Saved data entries
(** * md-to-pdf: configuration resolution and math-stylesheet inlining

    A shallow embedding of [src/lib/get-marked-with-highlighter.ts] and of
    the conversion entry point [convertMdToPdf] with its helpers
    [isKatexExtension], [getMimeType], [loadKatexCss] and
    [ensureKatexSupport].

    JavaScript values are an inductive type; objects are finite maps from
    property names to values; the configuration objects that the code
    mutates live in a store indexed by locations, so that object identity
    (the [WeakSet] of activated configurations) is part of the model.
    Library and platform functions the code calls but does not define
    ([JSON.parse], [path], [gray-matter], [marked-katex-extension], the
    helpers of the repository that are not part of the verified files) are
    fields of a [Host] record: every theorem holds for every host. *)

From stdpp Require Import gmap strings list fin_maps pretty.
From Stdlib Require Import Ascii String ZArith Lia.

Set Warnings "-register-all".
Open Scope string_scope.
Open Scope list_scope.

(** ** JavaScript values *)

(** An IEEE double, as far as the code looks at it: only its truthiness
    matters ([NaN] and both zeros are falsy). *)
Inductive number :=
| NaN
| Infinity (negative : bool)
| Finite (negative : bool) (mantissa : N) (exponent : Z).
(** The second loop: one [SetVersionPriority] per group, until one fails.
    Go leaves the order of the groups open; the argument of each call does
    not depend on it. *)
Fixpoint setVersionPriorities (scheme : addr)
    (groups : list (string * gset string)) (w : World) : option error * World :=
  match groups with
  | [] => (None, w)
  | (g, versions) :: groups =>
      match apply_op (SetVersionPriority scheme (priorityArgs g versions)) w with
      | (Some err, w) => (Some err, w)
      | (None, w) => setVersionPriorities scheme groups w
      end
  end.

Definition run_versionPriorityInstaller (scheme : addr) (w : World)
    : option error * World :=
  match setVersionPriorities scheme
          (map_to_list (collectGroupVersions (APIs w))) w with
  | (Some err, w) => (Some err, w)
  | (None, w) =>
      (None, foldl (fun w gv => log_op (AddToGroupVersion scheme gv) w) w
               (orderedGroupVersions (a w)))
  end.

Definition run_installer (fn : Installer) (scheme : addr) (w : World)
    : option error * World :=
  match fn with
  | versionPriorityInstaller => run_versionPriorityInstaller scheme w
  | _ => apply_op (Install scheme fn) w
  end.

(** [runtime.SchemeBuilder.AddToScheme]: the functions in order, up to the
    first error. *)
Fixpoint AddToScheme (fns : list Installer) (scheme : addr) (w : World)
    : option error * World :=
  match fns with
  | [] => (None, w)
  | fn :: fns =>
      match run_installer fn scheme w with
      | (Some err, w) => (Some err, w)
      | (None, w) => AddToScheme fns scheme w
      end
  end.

#### Task directions:
Identify the lines of the data that contain the word "setVersionPriorities". Copy each of them.

#### Reply to the task:
Fixpoint setVersionPriorities (scheme : addr)
      | (None, w) => setVersionPriorities scheme groups w
  match setVersionPriorities scheme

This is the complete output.